Task
Of the entries below, return exactly those lines that fall between the one containing "let* ansn := lift get_local_ansn in" and the one containing "let* seqno := get_msg_seqno in", the two end lines included.

Exercise data
▬▬▬▬▬▬▬▬▬▬
(* ===== verification/LqPacket.v ===== *)
(** * lq_packet.c: HELLO and TC messages with link quality

    A message under construction is its header and the bytes that follow. The buffer
    [msg_buffer] has 1500 bytes; a write past its end is [None], and so is a failed
    assertion, whose pointer is used next. *)

From S2P Require Import Prelude Timer Mantissa Avl IpAddr KeyTree State MidLookup NeighTable Interfaces Packet LsdbOps Lq RouteTable LinkSet Mpr MprSel MidSet Hello Node NetOlsr Hna TcInput BuildMsg GenMsg.

(** The header of a message, without its number. *)
Record olsr_common := {
  comm_type : Z;
  comm_vtime : Z;
  comm_orig : ip_addr;
  comm_ttl : Z;
  comm_hops : Z;
}.

Record lq_hello_neighbor := {
  lhn_link_type : Z;
  lhn_neigh_type : Z;
  lhn_addr : ip_addr;
  lhn_linkquality : list Z;
}.

Record lq_hello_message := {
  lh_comm : olsr_common;
  lh_htime : Z;
  lh_will : Z;
  lh_neigh : list lq_hello_neighbor;
}.

(** A neighbour of a TC message, [struct tc_mpr_addr]. *)
Record lq_tc_neighbor := {
  ltn_address : ip_addr;
  ltn_linkquality : list Z;
}.

Record lq_tc_message := {
  lt_comm : olsr_common;
  lt_ansn : Z;
  lt_neigh : list lq_tc_neighbor;
}.

Section lq_packet.
Context {cnf : olsrd_config} {ncf : node_config} {lqh : lq_handler}.
Variable ptf_list : list packet_transform_function.

(** ** What is announced *)

Definition neigh_find (l : list lq_hello_neighbor) (walker : link_entry) : option lq_hello_neighbor :=
  find (fun neigh => ipequal ip_version (lhn_addr neigh) (neighbor_iface_addr walker)) l.

(** The entry that [neigh_find] gives is overwritten. *)
Fixpoint neigh_set (entry : lq_hello_neighbor) (l : list lq_hello_neighbor) : list lq_hello_neighbor :=
  match l with
  | [] => []
  | n :: l => if ipequal ip_version (lhn_addr n) (lhn_addr entry) then entry :: l else n :: neigh_set entry l
  end.

Definition neigh_type (n : neighbor_entry) : Z :=
  if is_mpr n then MPR_NEIGH else if status n =? SYM then SYM_NEIGH else NOT_NEIGH.

Definition lq_hello_link (outif : interface_olsr) (l : list lq_hello_neighbor) (p : positive) : OM (list lq_hello_neighbor) :=
  let* walker := get_link p in
  let neigh := neigh_find l walker in
  let* link_type := if negb (ipequal ip_version (local_iface_addr walker) (if_ip_addr outif)) then ret UNSPEC_LINK
                    else lookup_link_status (Some p) in
  let set := match neigh with None => true | Some n => (lhn_link_type n =? UNSPEC_LINK) && negb (link_type =? UNSPEC_LINK) end in
  if negb set then ret l
  else
    let* nb := get_nbr (link_neighbor walker) in
    let entry := {| lhn_link_type := link_type; lhn_neigh_type := neigh_type nb; lhn_addr := neighbor_iface_addr walker;
                    lhn_linkquality := copy_link_lq_into_neigh (linkquality walker) |} in
    ret (match neigh with None => entry :: l | Some _ => neigh_set entry l end).

Definition create_lq_hello (o : out_interface) (will : Z) : OM lq_hello_message :=
  let* main := gets main_addr in
  let* links := OLSR_FOR_ALL_LINK_ENTRIES in
  let* l := foldM links [] (lq_hello_link (out_if o)) in
  ret {| lh_comm := {| comm_type := LQ_HELLO_MESSAGE; comm_vtime := me_to_reltime (vt_hello (valtimes o)); comm_orig := main;
                       comm_ttl := 1; comm_hops := 0 |};
         lh_htime := hello_etime o; lh_will := will; lh_neigh := l |}.

Definition ttl_list : list Z := [2; 8; 2; 16; 2; 8; 2; MAX_TTL].

(** The fish-eye: the TTL and the next index; a negative index stands for the full range. *)
Definition fish_eye (index : Z) : Z * Z :=
  let index := if Z.of_nat (length ttl_list) <=? index then 0 else index in
  (if 0 <=? index then nth (Z.to_nat index) ttl_list 0 else MAX_TTL, index + 1).

(** Insertion into the sorted list. *)
Fixpoint lq_tc_insert (neigh : lq_tc_neighbor) (l : list lq_tc_neighbor) : list lq_tc_neighbor :=
  match l with
  | [] => [neigh]
  | n :: l => if 0 <? avl_comp_default ip_version (ltn_address n) (ltn_address neigh) then neigh :: n :: l else n :: lq_tc_insert neigh l
  end.

Definition lq_tc_selected (n : neighbor_entry) : OM bool :=
  if negb (status n =? SYM) then ret false
  else
    let* mprs := olsr_lookup_mprs_set (neighbor_main_addr n) in
    let selector := match mprs with Some _ => true | None => false end in
    if (tc_redundancy =? 1) && negb (is_mpr n) && negb selector then ret false
    else if (tc_redundancy =? 0) && negb selector then ret false
    else ret true.

Definition lq_tc_neighbors : OM (list lq_tc_neighbor) :=
  let* ps := OLSR_FOR_ALL_NBR_ENTRIES in
  foldM ps [] (fun l p =>
    let* n := get_nbr p in
    let* sel := lq_tc_selected n in
    if negb sel then ret l
    else
      let* lnk := get_best_link_to_neighbor (neighbor_main_addr n) in
      match lnk with
      | None => ret l
      | Some q =>
          let* lnk := get_link q in
          if LINK_COST_BROKEN <=? linkcost lnk then ret l
          else ret (lq_tc_insert {| ltn_address := neighbor_main_addr n; ltn_linkquality := copy_link_lq_into_tc (linkquality lnk) |} l)
      end).

Definition create_lq_tc (ifn : nat) : NM lq_tc_message :=
  do* modify (set_lq_tc_pending true) in
  let* o := get_out ifn in
  let* main := gets (fun n => main_addr (core n)) in
  let* ttl :=
    if lq_fish >? 0 then
      let '(ttl, index) := fish_eye (ttl_index o) in
      do* upd_out ifn (set_ttl_index index) in ret ttl
    else ret MAX_TTL in
  let* ansn := lift get_local_ansn in
  let* l := lift lq_tc_neighbors in
  ret {| lt_comm := {| comm_type := LQ_TC_MESSAGE; comm_vtime := me_to_reltime (vt_tc (valtimes o)); comm_orig := main;
                       comm_ttl := ttl; comm_hops := 0 |};
         lt_ansn := ansn; lt_neigh := l |}.

(** ** Writing *)

Definition common_size : Z := hdrsize.

(** The header, for a message of [size] bytes; it takes the next number. *)
Definition serialize_common (comm : olsr_common) (size : Z) (body : list Z) : NM (list Z) :=
  let* seqno := get_msg_seqno in
  ret (message_bytes (comm_type comm) (reltime_to_me (comm_vtime comm)) (comm_orig comm) (comm_ttl comm) (comm_hops comm) body (u16 size) seqno).

Definition output_message (ifp : nat) (comm : olsr_common) (body : list Z) (size : Z) : NM unit :=
  let* msg := serialize_common comm size body in
  let* _ := net_outbuffer_push ifp msg (u16 size) in
  ret tt.

(** *** HELLO *)

(** An info header with the entries that follow it. *)
Definition close_info (info_head : option (Z * list Z)) : list Z :=
  match info_head with
  | Some (link_code, body) => [link_code; 0] ++ pkt_put_u16 [] (4 + Z.of_nat (length body)) ++ body
  | None => []
  end.

(** [lb_open] is the group that is being filled, [None] while [is_first] is set; [lb_started] tells whether [info_head] is set. *)
Record lq_hello_build := {
  lb_size : Z;
  lb_rem : Z;
  lb_closed : list Z;
  lb_open : option (Z * list Z);
  lb_started : bool;
}.

Definition lq_hello_off : Z := common_size + 4.

Definition lq_hello_body (m : lq_hello_message) (groups : list Z) : list Z :=
  [0; 0; reltime_to_me (lh_htime m); lh_will m] ++ groups.

Definition room_after (ifp : nat) (off : Z) : NM Z := let* left_ := net_outbuffer_bytes_left ifp in ret (left_ - off).

Definition lq_hello_entry (neigh : lq_hello_neighbor) : list Z :=
  ip_bytes (ipsize ip_version) (lhn_addr neigh) ++ serialize_hello_lq (lhn_linkquality neigh).

Definition lq_hello_add (m : lq_hello_message) (ifp : nat) (link_code : Z) (b : lq_hello_build) (neigh : lq_hello_neighbor) : NM lq_hello_build :=
  let req := ip_len + hello_lqdata_size + (match lb_open b with None => 4 | Some _ => 0 end) in
  let* b :=
    if lb_size b + req >? lb_rem b then
      if negb (lb_started b) then crash
      else
        do* output_message ifp (lh_comm m) (lq_hello_body m (lb_closed b ++ close_info (lb_open b))) (lb_size b + lq_hello_off) in
        let* _ := net_output ptf_list ifp in
        let* rem := room_after ifp lq_hello_off in
        ret {| lb_size := 0; lb_rem := rem; lb_closed := []; lb_open := None; lb_started := true |}
    else ret b in
  let '(size, (code, body)) := match lb_open b with None => (lb_size b + 4, (link_code, [])) | Some g => (lb_size b, g) end in
  let entry := lq_hello_entry neigh in
  let len := Z.of_nat (length entry) in
  do* in_msg_buffer (lq_hello_off + size) len in
  ret {| lb_size := size + len; lb_rem := lb_rem b; lb_closed := lb_closed b; lb_open := Some (code, body ++ entry); lb_started := true |}.

Definition lq_hello_members (m : lq_hello_message) (ij : Z * Z) : list lq_hello_neighbor :=
  filter (fun n => lhn_neigh_type n = fst ij /\ lhn_link_type n = snd ij) (lh_neigh m).

Definition lq_hello_group (m : lq_hello_message) (ifp : nat) (b : lq_hello_build) (ij : Z * Z) : NM lq_hello_build :=
  let* b := foldM (lq_hello_members m ij) b (lq_hello_add m ifp (CREATE_LINK_CODE (fst ij) (snd ij))) in
  ret {| lb_size := lb_size b; lb_rem := lb_rem b; lb_closed := lb_closed b ++ close_info (lb_open b); lb_open := None; lb_started := lb_started b |}.

(** All pairs of a neighbour type and a link type of [LINK_ORDER]. *)
Definition lq_hello_codes : list (Z * Z) :=
  concat (map (fun i => map (fun j => (Z.of_nat i, j)) HELLO_LINK_ORDER_ARRAY) (seq 0 (Z.to_nat (MAX_NEIGH + 1)))).

(** The size of the whole message, if something is pending before it. *)
Definition lq_hello_expected (m : lq_hello_message) (pending : Z) : Z :=
  if 0 <? pending then
    (ip_len + hello_lqdata_size) * Z.of_nat (length (lh_neigh m)) +
    4 * Z.of_nat (length (filter (fun ij => lq_hello_members m ij <> []) lq_hello_codes))
  else 0.

Definition make_room_after (ifp : nat) (off expected_size : Z) : NM Z :=
  let* rem := room_after ifp off in
  if rem <? expected_size then let* _ := net_output ptf_list ifp in room_after ifp off else ret rem.

Definition serialize_lq_hello (m : lq_hello_message) (ifp : nat) : NM unit :=
  let* pending := net_output_pending ifp in
  let* rem := make_room_after ifp lq_hello_off (lq_hello_expected m pending) in
  let* b := foldM lq_hello_codes {| lb_size := 0; lb_rem := rem; lb_closed := []; lb_open := None; lb_started := false |} (lq_hello_group m ifp) in
  output_message ifp (lh_comm m) (lq_hello_body m (lb_closed b)) (lb_size b + lq_hello_off).

Definition olsr_output_lq_hello (ifp : nat) : NM unit :=
  let* o := get_out ifp in
  let* will := gets own_willingness in
  let* lq_hello := lift (create_lq_hello o will) in
  do* serialize_lq_hello lq_hello ifp in
  let* pending := net_output_pending ifp in
  when (negb (pending =? 0))
    (if immediate_send_tc o then start_buffer_timer ifp else let* _ := net_output ptf_list ifp in ret tt).

(** *** TC *)

(** The first bit that differs, counted from the end of the address from 1; the loops are bounded by the address and the byte. *)
Fixpoint border_bit (bitpos : nat) (lower higher : Z) (k : nat) : Z :=
  match k with
  | O => Z.of_nat bitpos
  | S k => let bitmask := u8 (Z.shiftl 254 (Z.of_nat bitpos)) in
           if Z.land lower bitmask =? Z.land higher bitmask then Z.of_nat bitpos else border_bit (S bitpos) lower higher k
  end.

Fixpoint calculate_border_flag (lower higher : list Z) : Z :=
  match lower, higher with
  | l :: lower, h :: higher =>
      if l =? h then calculate_border_flag lower higher
      else u8 (u8 (border_bit 0 l h 8 + 8 * Z.of_nat (length lower)) + 1)
  | _, _ => 0
  end.

(** [tb_last] is [last_ip], the last address written. *)
Record lq_tc_build := {
  tb_size : Z;
  tb_rem : Z;
  tb_body : list Z;
  tb_last : option ip_addr;
  tb_left : Z;
}.

Definition lq_tc_off : Z := common_size + 4.

Definition lq_tc_body (m : lq_tc_message) (lower upper : Z) (edges : list Z) : list Z :=
  pkt_put_u16 [] (lt_ansn m) ++ [lower; upper] ++ edges.

Definition lq_tc_entry (neigh : lq_tc_neighbor) : list Z :=
  ip_bytes (ipsize ip_version) (ltn_address neigh) ++ serialize_tc_lq (ltn_linkquality neigh).

Definition lq_tc_add (m : lq_tc_message) (ifp : nat) (b : lq_tc_build) (neigh : lq_tc_neighbor) : NM lq_tc_build :=
  let* b :=
    if tb_size b + ip_len + tc_lqdata_size >? tb_rem b then
      match tb_last b with
      | None => crash
      | Some last_ip =>
          let upper := calculate_border_flag (ip_bytes (ipsize ip_version) last_ip) (ip_bytes (ipsize ip_version) (ltn_address neigh)) in
          do* output_message ifp (lt_comm m) (lq_tc_body m (tb_left b) upper (tb_body b)) (tb_size b + lq_tc_off) in
          let* _ := net_output ptf_list ifp in
          let* rem := room_after ifp lq_tc_off in
          ret {| tb_size := 0; tb_rem := rem; tb_body := []; tb_last := tb_last b; tb_left := upper |}
      end
    else ret b in
  let entry := lq_tc_entry neigh in
  let len := Z.of_nat (length entry) in
  do* in_msg_buffer (lq_tc_off + tb_size b) len in
  ret {| tb_size := tb_size b + len; tb_rem := tb_rem b; tb_body := tb_body b ++ entry; tb_last := Some (ltn_address neigh); tb_left := tb_left b |}.

Definition lq_tc_expected (m : lq_tc_message) (pending : Z) : Z :=
  if 0 <? pending then (ip_len + tc_lqdata_size) * Z.of_nat (length (lt_neigh m)) else 0.

Definition serialize_lq_tc (m : lq_tc_message) (ifp : nat) : NM unit :=
  let* pending := net_output_pending ifp in
  let* rem := make_room_after ifp lq_tc_off (lq_tc_expected m pending) in
  let* b := foldM (lt_neigh m) {| tb_size := 0; tb_rem := rem; tb_body := []; tb_last := None; tb_left := 255 |} (lq_tc_add m ifp) in
  output_message ifp (lt_comm m) (lq_tc_body m (tb_left b) 255 (tb_body b)) (tb_size b + lq_tc_off).

Definition olsr_output_lq_tc (ifp : nat) : NM unit :=
  let* lq_tc := create_lq_tc ifp in
  let* prev := gets prev_empty in
  do* (if negb (bool_decide (lt_neigh lq_tc = [])) then
         do* modify (set_prev_empty 0) in serialize_lq_tc lq_tc ifp
       else if prev =? 0 then
         do* start_empty_tc in
         do* modify (set_prev_empty 1) in
         serialize_lq_tc lq_tc ifp
       else
         let* now := gets (fun n => now_times (core n)) in
         let* timer := get_empty_tc_timer in
         when (negb (olsr_isTimedOut now timer)) (serialize_lq_tc lq_tc ifp)) in
  let* pending := net_output_pending ifp in
  let* o := get_out ifp in
  when (negb (pending =? 0))
    (if negb (immediate_send_tc o) then start_buffer_timer ifp else let* _ := net_output ptf_list ifp in ret tt).

End lq_packet.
▬▬▬▬▬▬▬▬▬▬
Response to the exercise
  let* ansn := lift get_local_ansn in
  let* l := lift lq_tc_neighbors in
  ret {| lt_comm := {| comm_type := LQ_TC_MESSAGE; comm_vtime := me_to_reltime (vt_tc (valtimes o)); comm_orig := main;
                       comm_ttl := ttl; comm_hops := 0 |};
         lt_ansn := ansn; lt_neigh := l |}.

(** ** Writing *)

Definition common_size : Z := hdrsize.

(** The header, for a message of [size] bytes; it takes the next number. *)
Definition serialize_common (comm : olsr_common) (size : Z) (body : list Z) : NM (list Z) :=
  let* seqno := get_msg_seqno in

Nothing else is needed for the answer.